Work item
Among the records below, find the lines that contain "buffer" and copy each of them.

Source data section start

(** The specified decoding accepts every point of the curve whose sign
    is the sign bit of the buffer. *)
Lemma decode_spec_complete (s : list Z) (x : GF) :
  on_curve x (decode_y s) -> fsign x = decode_sign s ->
  decode_spec s = Some (x, decode_y s).
Proof.
  intros C0 Hs. pose proof (proj1 (on_curve_iff x (decode_y s)) C0) as C. clear C0.
  pose proof (candidate_square (decode_y s) x C) as K. cbv zeta in K.
  pose proof (decode_v_nonzero (decode_y s)) as Hv.
  unfold decode_spec. cbv zeta. rewrite <- Hs.
  remember (decode_y s) as y0 eqn:Ey0.
  remember (decode_candidate y0) as b eqn:Eb.
  remember (decode_u y0) as u0 eqn:Eu0.
  remember (decode_v y0) as w0 eqn:Ew0.
  clear Ey0 Eb Eu0 Ew0 Hs.
  assert (R1 : Zmod.mul w0 (Zmod.mul b b) = u0 -> fix_sign b (fsign x) = x).
  { intros E1. apply fix_sign_root.
    apply (Zmod.mul_cancel_l_prime w0); [ exact prime_p25519 | exact Hv | ].
    rewrite E1, C. reflexivity. }
  assert (R2 : Zmod.mul w0 (Zmod.mul b b) = Zmod.opp u0 ->
               fix_sign (Zmod.mul b sqrt_m1) (fsign x) = x).
  { intros E2. apply fix_sign_root.
    apply (Zmod.mul_cancel_l_prime w0); [ exact prime_p25519 | exact Hv | ].
    transitivity (Zmod.mul (Zmod.mul w0 (Zmod.mul b b)) (Zmod.mul sqrt_m1 sqrt_m1));
      [ ring | ].
    rewrite sqrt_m1_square, E2, C. ring. }
  destruct (Zmod.eqb_spec (Zmod.mul w0 (Zmod.mul b b)) u0) as [E1 | N1].
  - rewrite (R1 E1). reflexivity.
  - destruct (Zmod.eqb_spec (Zmod.mul w0 (Zmod.mul b b)) (Zmod.opp u0)) as [E2 | N2].
    + rewrite (R2 E2). reflexivity.
    + exfalso. destruct K as [K | K]; [ exact (N1 K) | exact (N2 K) ].
Qed.

(** What the specified decoding accepts has the sign of the buffer,
    unless [x = 0]. *)
Lemma decode_spec_sign (s : list Z) (x y : GF) :
  decode_spec s = Some (x, y) ->
  exists b, x = fix_sign b (decode_sign s).
Proof.
  unfold decode_spec. cbv zeta.
  remember (decode_y s) as y0 eqn:Ey0.
  remember (decode_candidate y0) as x0 eqn:Ex0.
  remember (decode_sign s) as sg eqn:Esg.
  remember (decode_u y0) as u0 eqn:Eu0.
  remember (decode_v y0) as w0 eqn:Ew0.
  remember (fix_sign x0 sg) as xa eqn:Exa.
  remember (fix_sign (Zmod.mul x0 sqrt_m1) sg) as xb eqn:Exb.
  clear Ex0 Esg Ey0 Eu0 Ew0.
  destruct (Zmod.eqb (Zmod.mul w0 (Zmod.mul x0 x0)) u0).
  - intros E. destruct (some_pair_inj _ _ _ _ _ _ E) as (<- & _).
    exists x0. exact Exa.
  - destruct (Zmod.eqb (Zmod.mul w0 (Zmod.mul x0 x0)) (Zmod.opp u0));
      [ | discriminate ].
    intros E. destruct (some_pair_inj _ _ _ _ _ _ E) as (<- & _).
    exists (Zmod.mul x0 sqrt_m1). exact Exb.
Qed.

(** The encoding of a point: a 32-byte buffer that holds [y] in the low
    255 bits and the sign of [x] in the top bit. *)
Lemma encode_spec_bytes32 (x y : GF) : bytes32 (encode_spec x y).
Proof.
  rewrite encode_spec_closed.
  split; [ apply le_encode_length | apply le_encode_bytes ].
Qed.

Source data section end

Expected answer
    is the sign bit of the buffer. *)
(** What the specified decoding accepts has the sign of the buffer,
(** The encoding of a point: a 32-byte buffer that holds [y] in the low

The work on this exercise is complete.